_EXERCISE GOAL:_ Return the run of lines below that opens with the line containing "[] => Ok data" and closes with the line containing "let e := clampIndex (length buf) end_ in", keeping each one exact.
#### EXTRACTED MATERIAL
(** [enemyTypes[id]]: the record stored under the key [id], [None] for
    [undefined].  The store is the list of its own entries, in the order of
    [Object.entries]; names every object inherits (such as constructor) are
    not keys of it. *)
Definition lookupEnemy (id : string) (l : list (string * EnemyRecord)) : option EnemyRecord :=
  snd <$> List.find (fun p => bool_decide (p.1 = id)) l.

(** [o || d] for an optional string field and for an optional number field. *)
Definition str_or (o : option string) (d : string) : string :=
  JsString.or (default "" o) d.
Definition num_or (o : option JSNum) (d : JSNum) : JSNum :=
  match o with Some n => JsNum.or n d | None => d end.

(** Truthiness of an optional string field. *)
Definition str_truthy (o : option string) : bool := JsString.truthy (default "" o).

(** [spritePath.split('/').pop()] *)
Definition filenameOf (path : string) : string :=
  JsString.pop (JsString.split "/" path).

Definition startEnemyListAnimation
    (id spritePath canvasId : string) (colour : Z * Z * Z) : Exec unit :=
  let filename := filenameOf spritePath in
  loadImage ("/api/sprites/" +:+ filename) (ThumbLoad id canvasId colour);;
  ret tt.

(** [img.onload] of [startEnemyListAnimation] *)
Definition thumb_onload (image : Image) (id canvasId : string) : Exec unit :=
  canvas ← getCanvasById canvasId;
  match canvas with
  | None => ret tt
  | Some ctx =>
      let frame := 0 in
      let direction := 0 in
      drawOn ctx (thumbDraw image (frame, direction));;
      interval ← setInterval (ThumbTicker ctx image frame direction);
      setv (fun v =>
        set_enemyListAnimations
          (<[id := {| interval := interval; img := image |}]> (enemyListAnimations v)) v)
  end.

(** [img.onerror] of [startEnemyListAnimation] *)
Definition thumb_onerror (canvasId : string) (colour : Z * Z * Z) : Exec unit :=
  canvas ← getCanvasById canvasId;
  match canvas with
  | Some ctx => drawOn ctx [FillRect (rgb colour) 12 12 40 40]
  | None => ret tt
  end.

(** The body of the [forEach] over [Object.entries(enemyTypes)]. *)
Definition renderEnemyItem (entry : string * EnemyRecord) : Exec unit :=
  let '(id, enemy) := entry in
  current ← getv currentEnemyId;
  let colour := default (200, 50, 50) (color enemy) in
  let canvasId := "enemy-preview-" +:+ id in
  node ← getr nextNode;
  setr (set_nextNode (S node));;
  setd (fun d =>
    set_enemyListItems
      (enemyListItems d ++
       [{| item_id := id;
           item_active := bool_decide (current = Some id);
           item_name := str_or (name enemy) id;
           item_canvasId := canvasId;
           item_canvas := node |}]) d);;
  if str_truthy (sprite_path enemy) then
    startEnemyListAnimation id (default "" (sprite_path enemy)) canvasId colour
  else
    canvas ← getCanvasById canvasId;
    match canvas with
    | Some ctx => drawOn ctx [FillRect (rgb colour) 12 12 40 40]
    | None => ret tt
    end.

Definition renderEnemyList : Exec unit :=
  anims ← getv enemyListAnimations;
  forEach (fun anim => clearInterval (interval anim)) (map_to_list anims).*2;;
  setv (set_enemyListAnimations ∅);;
  getElementById "enemy-list" ≫= deref;;
  setd (set_enemyListItems []);;
  entries ← getv enemyTypes;
  forEach renderEnemyItem entries.

Definition renderSpriteList : Exec unit :=
  getElementById "sprite-list" ≫= deref;;
  sprites ← getv availableSprites;
  setd (set_spriteListItems sprites).

Definition renderTextureList : Exec unit :=
  textureList ← getElementById "texture-list";
  match textureList with
  | None => ret tt
  | Some _ =>
      textures ← getv availableTextures;
      setd (set_textureListItems textures)
  end.

Definition updateSpriteSelects : Exec unit :=
  sprites ← getv availableSprites;
  weapons ← getv availableWeapons;
  let enemyOptions := "" :: map (fun s => "game/images/enemy/" +:+ s) sprites in
  let weaponOptions :=
    "" :: map (fun s => "game/images/weapon/" +:+ s) weapons
       ++ map (fun s => "game/images/enemy/" +:+ s) sprites in
  setProp "sprite-path" (assign_options enemyOptions);;
  setProp "weapon-path" (assign_options weaponOptions);;
  setProp "projectile-path" (assign_options enemyOptions).

(** ** Preview animation (sidebar and form) *)

Definition stopAnimation : Exec unit :=
  i ← getv animationInterval;
  match i with
  | Some n => clearInterval n;; setv (set_animationInterval None)
  | None => ret tt
  end.

Definition startAnimation : Exec unit :=
  stopAnimation;;
  enemyCanvas ← getElementById "enemy-canvas";
  playerCanvas ← getElementById "player-canvas";
  weaponCanvas ← getElementById "weapon-preview-canvas";
  if negb (bool_decide (is_Some enemyCanvas)) || negb (bool_decide (is_Some playerCanvas))
  then ret tt
  else
    let weaponCtx := bool_decide (is_Some weaponCanvas) in
    sidebarDraw weaponCtx;;
    n ← setInterval (SidebarTicker weaponCtx);
    setv (set_animationInterval (Some n)).

Definition directions : list string :=
  ["←"; "↖"; "↑"; "↗"; "→"; "↘"; "↓"; "↙"].

(** [directions[i]]; an index outside the array gives [undefined], which
    [textContent] takes as the empty string. *)
Definition directionLabel (i : Z) : string :=
  if (0 <=? i) then default "" (directions !! Z.to_nat i) else "".
(** C5, witness: a rejected fetch while the May 2024 override is shown; and
    the same state on a host whose API base is a path, where [new URL]
    raises and nothing is fetched. *)
Lemma apply_failure_reverts_to_fixed_witness :
  let s := @MonthFilter.run plain_host
             (MonthFilter.loaded example_reports) example_events in
  let rejecting : URL → settled loan_body := λ _, Rejected FetchRejected in
  let answering : URL → settled loan_body := λ _, Fulfilled (Some may_2024) in
  MonthFilter.loanCustomRows s = rows may_2024 ∧
  @MonthFilter.try_raises plain_host rejecting s = true ∧
  MonthFilter.loanCustomRows (@MonthFilter.applyLoanMonth plain_host rejecting s) = None ∧
  MonthFilter.loanMonthLabel (@MonthFilter.applyLoanMonth plain_host rejecting s)
  = ""%string ∧
  MonthFilter.loanRows (@MonthFilter.applyLoanMonth plain_host rejecting s)
  = loan example_reports ∧
  @MonthFilter.try_raises relative_host answering s = true ∧
  MonthFilter.loanCustomRows (@MonthFilter.applyLoanMonth relative_host answering s) = None.
Proof.
  intros s rejecting answering.
  pose proof (@apply_failure_reverts_to_fixed plain_host s rejecting eq_refl)
    as (Hc & Hl & Hr & _).
  pose proof (@apply_failure_reverts_to_fixed relative_host s answering eq_refl)
    as (Hc' & _).
  split_and!; [reflexivity | reflexivity | exact Hc | exact Hl | exact Hr
              | reflexivity | exact Hc'].
Defined.

(** C6, witness: month 2024-05 applied on the loaded dashboard. *)
Lemma apply_success_witness :
  let s := MonthFilter.setLoanMonth "2024-05" (MonthFilter.loaded example_reports) in
  let fetch : URL → settled loan_body :=
    λ u, match searchParams u with
         | [("month"%string, "2024-05"%string)] => Fulfilled (Some may_2024)
         | _ => Rejected FetchRejected
         end in
  let s' := @MonthFilter.applyLoanMonth plain_host fetch s in
  MonthFilter.loanCustomRows s' = rows may_2024 ∧
  MonthFilter.loanMonthLabel s' = "May 2024"%string.
Proof.
  intros s fetch s'.
  pose proof (@apply_success plain_host s fetch
                {| href := "http://localhost:8000/reports/loan"; searchParams := [] |}
                may_2024 eq_refl eq_refl) as (_ & Hc & Hl & _).
  split; [exact Hc | exact Hl].
Defined.

(** C7, witness: with the May 2024 override the one row of the override is
    shown and none of the three fixed rows; after Clear, the three fixed
    rows. *)
Lemma loan_panel_shows_one_dataset_witness :
  (∃ v, @MonthFilter.App plain_host
          (@MonthFilter.run plain_host (MonthFilter.loaded example_reports)
             example_events) = Return (MonthFilter.Wrap v) ∧
        body (MonthFilter.loanTable v)
        = map (body_row (@loanColumns plain_host)) (default [] (rows may_2024))) ∧
  (∃ v, @MonthFilter.App plain_host
          (@MonthFilter.run plain_host (MonthFilter.loaded example_reports)
             (example_events ++ [MonthFilter.Clear_onClick])) = Return (MonthFilter.Wrap v) ∧
        body (MonthFilter.loanTable v)
        = map (body_row (@loanColumns plain_host)) (default [] (loan example_reports))).
Proof.
  split.
  - destruct (@loan_panel_shows_one_dataset plain_host (loan example_reports)
                (default [] (poultry example_reports)) (default [] (grants example_reports))
                example_events) as (v & Hv & _ & Hb & _).
    exists v. split; [exact Hv | exact Hb].
  - destruct (@loan_panel_shows_one_dataset plain_host (loan example_reports)
                (default [] (poultry example_reports)) (default [] (grants example_reports))
                (example_events ++ [MonthFilter.Clear_onClick])) as (v & Hv & _ & Hb & _).
    exists v. split; [exact Hv | exact Hb].
Defined.
(** X9: two calls of [sample] whose timestamps have the same number of
    characters and differ write disjoint sets of files: no image path of the
    one call is an image path of the other (so the images of one epoch are
    not overwritten by a later epoch that starts in a different second). *)
Theorem samples_of_distinct_stamps_do_not_collide :
  forall (St : Type) (E : Externals St) (c1 c2 : Configs) (w1 w2 : world St),
    String.length (now E (ext w1)).1 = String.length (now E (ext w2)).1 ->
    (now E (ext w1)).1 <> (now E (ext w2)).1 ->
    forall p : string,
      In p (saved_paths (trace (sample E c1) w1)) ->
      ~ In p (saved_paths (trace (sample E c2) w2)).
Proof.
  intros St E c1 c2 w1 w2 Hlen Hneq p H1 H2.
  destruct (sample_saved_paths_form E c1 w1) as (n1 & Hp1).
  destruct (sample_saved_paths_form E c2 w2) as (n2 & Hp2).
  rewrite Hp1 in H1. rewrite Hp2 in H2.
  apply in_map_iff in H1 as (i & <- & _). apply in_map_iff in H2 as (j & Heq & _).
  apply image_path_stamp_inj in Heq as [Heq _]; [|now symmetry].
  now apply Hneq.
Qed.
(** * Extab: the computer-use agent loop and its tool dispatcher

    A shallow embedding of [executeComputerAction] and
    [computerUseAgentLoop] (the "Computer Use Agent Loop" module of the
    TypeScript front end) together with the JavaScript operations these two
    functions rely on.

    Modelling choices.
    - JavaScript values are the inductive [value]; numbers are the integers
      they hold plus [NaN] (coordinates, scroll amounts, HTTP statuses and the
      iteration counter are integers far below 2^53, where doubles are exact).
      A character of a string stands for a code unit below 256.
    - What crosses the border of the module (replies, parameters, thrown
      values, the [params] object as the observer leaves it) is plain data:
      objects with accessor properties are outside the model.
    - The host (Tauri commands, the HTTP endpoint, the observer callback) is an
      abstract state [Host] with one transition function per capability.
    - Every function of the module runs in the monad [M]: it threads the host
      and the [messages] array, records every externally visible effect in a
      chronological trace, and ends normally, with a thrown value, or without
      fuel.
    - The generator is run to its end by a consumer that only collects the
      yielded events. *)

From Stdlib Require Import ZArith String Ascii List Bool Lia DecimalString.
From Stdlib Require Import DecimalPos DecimalZ.
Import ListNotations.

Local Open Scope string_scope.
Local Open Scope list_scope.
Local Open Scope Z_scope.

Set Implicit Arguments.
Set Warnings "-register-all,-notation-for-abbreviation".

(** ** JavaScript values *)

Inductive number : Type :=
| Int (z : Z)
| NaN.

Inductive value : Type :=
| Undefined
| Null
| Bool (b : bool)
| Num (n : number)
| Str (s : string)
| Arr (items : list value)
| Obj (props : list (string * value)).

(** The own properties of an object, in insertion order. *)
Definition fields : Type := list (string * value).

(** What the engine raises by itself while the module runs. *)
Inductive type_error : Type :=
| ReadOfNullish (base : value) (key : string)
    (* property [key] read on [base], which is undefined or null *)
| NotIterable                    (* for-of over a value that is no iterable *)
| NotAFunction (key : string).   (* call of a property that is no function *)

(** A thrown value: an [Error] instance with its message, a [TypeError] of the
    engine, or any other value (a rejected Tauri command carries the
    serialised error of the command). *)
Inductive thrown : Type :=
| ErrorObj (message : string)
| TypeErr (why : type_error)
| Other (v : value).

Module Js.
(** [kf_factor] returns for every positive [int]. *)
Lemma kf_factor_emits N :
  1 <= N <= INT_MAX ->
  exists l, kf_factor N = Some l /\ emits (floor_sqrt N) N 4 l.
Proof.
  intros H. unfold kf_factor, floor_sqrt.
  apply kf_factor_loop_spec.
  - lia.
  - apply sqrt_int_bound. lia.
  - pose proof (Z.sqrt_spec N ltac:(lia)) as Hs. cbv zeta in Hs.
    unfold Z.succ in Hs. lia.
  - left. reflexivity.
  - intros N4. contradiction.
  - rewrite Nat2Z.inj_succ, Z2Nat.id by apply Z.log2_nonneg. lia.
Qed.

(** What an [emits] sequence satisfies. *)
Lemma emits_chain fs n p l :
  emits fs n p l -> 1 <= n ->
  l <> [] /\ radix_product l = n /\ factor_chain n l.
Proof.
  induction 1 as [n p p' Hstep Hle | n p p' l Hstep Hgt Hem IH]; intros Hn;
    destruct Hstep as (Hd & Hpos & _);
    pose proof (quot_exact n p' ltac:(lia) Hpos Hd) as Hex.
  - assert (Hq : Z.quot n p' = 1) by nia.
    split; [discriminate |]. unfold radix_product. simpl.
    rewrite Hq in *. repeat split; lia.
  - destruct (IH ltac:(lia)) as (_ & Hprod & Hch).
    split; [discriminate |]. unfold radix_product in *. simpl.
    rewrite Hprod. repeat split; try lia. exact Hch.
Qed.

Lemma step_ok_radix fs n p p' :
  2 <= n -> step_ok fs n p p' -> p' = 4 \/ Z.prime p'.
Proof.
  intros Hn (Hd & Hpos & _ & [[Hok Hs] | [-> [-> | Hpr]]]).
  - destruct (Z.eq_dec p' 4) as [-> | N4]; [left; reflexivity | right].
    pose proof (trial_ok_pos _ _ Hok) as Hp2.
    destruct (Hs N4) as [_ Hdiv].
    split; [lia |].
    intros d Hr Hdp. apply (Hdiv d); [lia |].
    eapply Z.divide_trans; eassumption.
  - lia.
  - right. exact Hpr.
Qed.

Lemma step_ok_final fs n p p' :
  2 <= n -> step_ok fs n p p' -> p' <> 4 ->
  fs < p' \/ Z.sqrt (p' * Z.quot n p') < p' -> Z.quot n p' = 1.
Proof.
  intros Hn (Hd & Hpos & _ & Hcase) N4 Hbig.
  destruct Hcase as [[Hok Hs] | [-> _]]; [| apply Z.quot_same; lia].
  pose proof (quot_exact n p' ltac:(lia) Hpos Hd) as Hex.
  pose proof (trial_ok_pos _ _ Hok) as Hp2.
  destruct (Hs N4) as [_ Hdiv].
  destruct (Z.eq_dec (Z.quot n p') 1) as [E | Hne]; [exact E | exfalso].
  assert (Hq2 : 2 <= Z.quot n p') by nia.
  assert (Hqp : p' <= Z.quot n p').
  { destruct (Z_lt_ge_dec (Z.quot n p') p') as [Hlt | Hge]; [| lia].
    exfalso. apply (Hdiv (Z.quot n p')); [lia |]. exists p'. lia. }
  destruct Hbig as [Hfs | Hsq].
  - unfold trial_ok in Hok. lia.
  - assert (p' <= Z.sqrt (p' * Z.quot n p')); [| lia].
    apply Z.sqrt_le_square; nia.
Qed.
(** * hashmatch.py: duplicate detection over [.hashcheck] manifests

    A shallow embedding of [src/hashmatch.py] and the properties of its
    line parser, its hash index and its report lines.

    Layout:
    - [Py]: the Python [str] operations the script calls ([find], slicing,
      [lstrip], [rstrip]), with Python's index conventions on [Z];
    - [posixpath]: [os.path.join], [os.path.dirname], [os.path.basename]
      as CPython's [posixpath] module defines them;
    - the script itself: [parse_line], [scan_bucket], [process_record],
      [hashcheck], [main], threading an explicit [state];
    - the theorems. *)

From Stdlib Require Import ZArith String Ascii List Lia.
From stdpp Require Import base strings list gmap.

Local Open Scope string_scope.
Local Open Scope list_scope.
Local Open Scope Z_scope.

(** ** Python [str] primitives *)

Module Py.

(** [len(s)] *)
Definition len (s : string) : Z := Z.of_nat (String.length s).

(** How Python turns a slice or search bound into an offset in
    [0 .. n]: a negative bound counts from the end, and the result is
    clamped. *)
Definition clamp (n i : Z) : Z :=
  if i <? 0 then Z.max 0 (i + n) else Z.min i n.
(** * Hedera hardware-wallet application API: APDU encoding and chunked signing

    A shallow embedding of [packages/hw-app-hedera/src/Hedera.ts] and the
    properties of its three public operations: [getAddress],
    [signTransaction] and [getAppConfiguration].

    Conventions of the embedding:
    - a [Buffer] is a list of bytes, each byte a [Z] in [0, 256);
    - array indices, offsets and lengths are [nat];
    - a thrown exception is the [Throw] case of a result;
    - the transport is an arbitrary state machine [exchange]; awaiting a
      promise ([await p], [p.then(k)]) is sequential composition in a state
      and exception monad whose state holds the transport state and the
      trace of events seen on the transport. *)

From Stdlib Require Import ZArith String Ascii DecimalString Lia.
From Equations Require Import Equations.
From stdpp Require Import base list.

Local Open Scope Z_scope.

(** ** Constants of the module *)

Definition CHUNK_SIZE : nat := 250.
Definition CLA : Z := 0xe0.

Module INS.
Definition GET_VERSION : Z := 0x00.
Definition GET_ADDR : Z := 0x02.
Definition SIGN : Z := 0x04.
End INS.

Definition PAYLOAD_TYPE_INIT : Z := 0x00.
Definition PAYLOAD_TYPE_ADD : Z := 0x01.
Definition PAYLOAD_TYPE_LAST : Z := 0x02.

Definition SW_OK : Z := 0x9000.
Definition SW_CANCEL : Z := 0x6986.

(** ** Buffers, exceptions *)

Abbreviation Buffer := (list Z).

Definition is_byte (b : Z) : Prop := 0 <= b < 256.
Definition is_u32 (v : Z) : Prop := 0 <= v <= 4294967295.

(** The exceptions that can leave the module.  [RangeError] is what the
    Buffer write methods throw for a value or an offset out of range,
    [TypeError] what a method call on [undefined] throws, [PathError] what
    the path parser throws, and [TransportError] anything the transport
    rejects a send with. *)
Inductive Error : Type :=
| RangeError
| TypeError
| PathError
| UserRefusedAddress
| UserRefusedOnDevice
| TransportError (msg : string).

Inductive Result (A : Type) : Type :=
| Ok (a : A)
| Throw (e : Error).
Arguments Ok {A} a.
Arguments Throw {A} e.

Definition rbind {A B} (r : Result A) (k : A -> Result B) : Result B :=
  match r with
  | Ok a => k a
  | Throw e => Throw e
  end.

Notation "'try' x <- r 'in' k" := (rbind r (fun x => k))
  (at level 10, x name, r at level 100, k at level 200).

(** [Buffer.alloc(size)]: a zero-filled buffer. *)
Definition Buffer_alloc (size : nat) : Buffer := replicate size 0.

(** [buf.writeInt8(value, offset)]: a signed 8-bit write.  The value must lie
    in [-128, 127] and the offset inside the buffer, otherwise a RangeError is
    thrown; the byte stored is the two's complement of the value. *)
Definition writeInt8 (buf : Buffer) (value : Z) (offset : nat) : Result Buffer :=
  if (-128 <=? value) && (value <=? 127) && (offset <? length buf)%nat
  then Ok (<[offset := Z.land value 0xff]> buf)
  else Throw RangeError.

(** [buf.writeUInt32BE(value, offset)]: an unsigned 32-bit big-endian write.
    The value must lie in [0, 2^32 - 1] and the four bytes inside the
    buffer, otherwise a RangeError is thrown. *)
Definition writeUInt32BE (buf : Buffer) (value : Z) (offset : nat) : Result Buffer :=
  if (0 <=? value) && (value <=? 4294967295) && (offset + 4 <=? length buf)%nat
  then Ok (<[offset := Z.land (Z.shiftr value 24) 0xff]>
           (<[(offset + 1)%nat := Z.land (Z.shiftr value 16) 0xff]>
            (<[(offset + 2)%nat := Z.land (Z.shiftr value 8) 0xff]>
             (<[(offset + 3)%nat := Z.land value 0xff]> buf))))
  else Throw RangeError.

(** ** [serializePath] *)

(** [path.forEach((segment, index) => data.writeUInt32BE(segment, 1 + index * 4))],
    from position [index] on; [path] is the part of the array not yet visited. *)
Fixpoint serializePath_forEach (path : list Z) (index : nat) (data : Buffer)
  : Result Buffer :=
  match path with
  | [] => Ok data
  | segment :: rest =>
      try data' <- writeUInt32BE data segment (1 + index * 4) in
      serializePath_forEach rest (S index) data'
  end.

Definition serializePath (path : list Z) : Result Buffer :=
  let data := Buffer_alloc (1 + length path * 4) in
  try data <- writeInt8 data (Z.of_nat (length path)) 0 in
  serializePath_forEach path 0 data.

(** The big-endian image of one segment, and the reader of one 4-byte group
    ([buf.readUInt32BE]), used to state what [serializePath] writes. *)
Definition be32 (v : Z) : Buffer :=
  [Z.land (Z.shiftr v 24) 0xff; Z.land (Z.shiftr v 16) 0xff;
   Z.land (Z.shiftr v 8) 0xff; Z.land v 0xff].

Fixpoint decodeSegments (n : nat) (bytes : Buffer) : list Z :=
  match n, bytes with
  | S n', b0 :: b1 :: b2 :: b3 :: rest =>
      (b0 * 2 ^ 24 + b1 * 2 ^ 16 + b2 * 2 ^ 8 + b3) :: decodeSegments n' rest
  | _, _ => []
  end.

(** ** JavaScript values used by the response decoding *)

(** A JavaScript number as the decoding can produce it: an integer, or NaN
    (arithmetic on [undefined], which indexing past the end of a buffer
    yields). *)
Inductive jsnum : Type :=
| Num (z : Z)
| NaN.

(** [hi * 0x100 + lo] on two possibly undefined operands. *)
Definition mul256_add (hi lo : option Z) : jsnum :=
  match hi, lo with
  | Some h, Some l => Num (h * 0x100 + l)
  | _, _ => NaN
  end.

(** [n === c] for a constant [c]; NaN is equal to nothing. *)
Definition strict_eq (n : jsnum) (c : Z) : bool :=
  match n with
  | Num v => v =? c
  | NaN => false
  end.

(** The index arithmetic of [buf.slice]: a negative index counts from the
    end, and every index is clamped to [0, length]. *)
Definition clampIndex (len : nat) (i : Z) : nat :=
  if i <? 0 then Z.to_nat (Z.max (Z.of_nat len + i) 0)
  else Nat.min (Z.to_nat i) len.

(** [buf.slice(start, end)]. *)
Definition Buffer_slice (buf : Buffer) (start end_ : Z) : Buffer :=
  let s := clampIndex (length buf) start in
  let e := clampIndex (length buf) end_ in
  take (e - s) (drop s buf).

(** [buf.slice(start)]: up to the end of the buffer. *)
Definition Buffer_slice_from (buf : Buffer) (start : Z) : Buffer :=
  Buffer_slice buf start (Z.of_nat (length buf)).

(** [buf.toString("hex")]: two lowercase hexadecimal digits per byte. *)
Definition hexDigit (d : Z) : ascii :=
  if d <? 10 then ascii_of_N (Z.to_N (48 + d)) else ascii_of_N (Z.to_N (87 + d)).

Fixpoint toHex (buf : Buffer) : string :=
  match buf with
  | [] => EmptyString
  | b :: rest => String (hexDigit (Z.shiftr b 4)) (String (hexDigit (Z.land b 0xf)) (toHex rest))
  end.

(** The status decoding shared by [getAddress] and [signTransaction]:
    [errorCodeData = response.slice(-2)] and
    [returnCode = errorCodeData[0] * 0x100 + errorCodeData[1]]. *)
Definition returnCodeOf (response : Buffer) : jsnum :=
  let errorCodeData := Buffer_slice_from response (-2) in
  mul256_add (errorCodeData !! 0%nat) (errorCodeData !! 1%nat).

(** ["" + v] for a buffer element: its decimal digits, or ["undefined"]. *)
Definition js_toString (v : option Z) : string :=
  match v with
  | Some z => NilZero.string_of_int (Z.to_int z)
  | None => "undefined"%string
  end.

(** ** The message slicing loop of [signTransaction] *)

(** [for (let i = 0; i < buffer.length; i += CHUNK_SIZE) { ... }], entered
    with the loop variable at [i] and the chunks pushed so far. *)
Equations? sliceLoop (buffer : Buffer) (i : nat) (chunks : list Buffer)
  : list Buffer by wf (length buffer - i)%nat lt :=
  sliceLoop buffer i chunks with decide (i < length buffer)%nat => {
    | left _ :=
        let end_ := (i + CHUNK_SIZE)%nat in
        let end_ := if (length buffer <? i)%nat then length buffer else end_ in
        sliceLoop buffer (i + CHUNK_SIZE)
          (chunks ++ [Buffer_slice buffer (Z.of_nat i) (Z.of_nat end_)]);
    | right _ := chunks }.
Proof. unfold CHUNK_SIZE. lia. Qed.

(** ** The transport and the monad of asynchronous operations *)

(** The arguments of one [transport.send(cla, ins, p1, p2, data, statusList)].
    [data] and [statusList] are optional parameters of the transport, [None]
    when the call omits them. *)
Record SendArgs : Type := mkSend {
  cla : Z;
  ins : Z;
  p1 : Z;
  p2 : Z;
  data : option Buffer;
  statusList : option (list Z)
}.

(** How one exchange settles: the promise of [send] resolves with the raw
    response bytes, or the transport rejects it (a status outside the
    acceptable list, a frame it refuses, a lost device, ...). *)
Inductive Reply : Type :=
| Response (bytes : Buffer)
| Rejected (msg : string).

(** What can be observed on the transport: a frame handed to it, and the
    settling of that exchange. *)
Inductive Event : Type :=
| Sent (args : SendArgs)
| Received (reply : Reply).

Module AddressResult.
Record t : Type := mk {
  publicKey : string;
  address : string;
  returnCode : jsnum
}.
End AddressResult.

Module SignResult.
Record t : Type := mk {
  signature : option Buffer;
  returnCode : jsnum
}.
End SignResult.

Record VersionResult : Type := mkVersion { version : string }.

Section Hedera.

(** The transport collaborator: a state, and one exchange as a transition
    that yields the raw response bytes or throws. *)
Variable TState : Type.
Variable exchange : SendArgs -> TState -> Reply * TState.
########
_EXPECTED OUTPUT:_
  | [] => Ok data
  | segment :: rest =>
      try data' <- writeUInt32BE data segment (1 + index * 4) in
      serializePath_forEach rest (S index) data'
  end.

Definition serializePath (path : list Z) : Result Buffer :=
  let data := Buffer_alloc (1 + length path * 4) in
  try data <- writeInt8 data (Z.of_nat (length path)) 0 in
  serializePath_forEach path 0 data.

(** The big-endian image of one segment, and the reader of one 4-byte group
    ([buf.readUInt32BE]), used to state what [serializePath] writes. *)
Definition be32 (v : Z) : Buffer :=
  [Z.land (Z.shiftr v 24) 0xff; Z.land (Z.shiftr v 16) 0xff;
   Z.land (Z.shiftr v 8) 0xff; Z.land v 0xff].

Fixpoint decodeSegments (n : nat) (bytes : Buffer) : list Z :=
  match n, bytes with
  | S n', b0 :: b1 :: b2 :: b3 :: rest =>
      (b0 * 2 ^ 24 + b1 * 2 ^ 16 + b2 * 2 ^ 8 + b3) :: decodeSegments n' rest
  | _, _ => []
  end.

(** ** JavaScript values used by the response decoding *)

(** A JavaScript number as the decoding can produce it: an integer, or NaN
    (arithmetic on [undefined], which indexing past the end of a buffer
    yields). *)
Inductive jsnum : Type :=
| Num (z : Z)
| NaN.

(** [hi * 0x100 + lo] on two possibly undefined operands. *)
Definition mul256_add (hi lo : option Z) : jsnum :=
  match hi, lo with
  | Some h, Some l => Num (h * 0x100 + l)
  | _, _ => NaN
  end.

(** [n === c] for a constant [c]; NaN is equal to nothing. *)
Definition strict_eq (n : jsnum) (c : Z) : bool :=
  match n with
  | Num v => v =? c
  | NaN => false
  end.

(** The index arithmetic of [buf.slice]: a negative index counts from the
    end, and every index is clamped to [0, length]. *)
Definition clampIndex (len : nat) (i : Z) : nat :=
  if i <? 0 then Z.to_nat (Z.max (Z.of_nat len + i) 0)
  else Nat.min (Z.to_nat i) len.

(** [buf.slice(start, end)]. *)
Definition Buffer_slice (buf : Buffer) (start end_ : Z) : Buffer :=
  let s := clampIndex (length buf) start in
  let e := clampIndex (length buf) end_ in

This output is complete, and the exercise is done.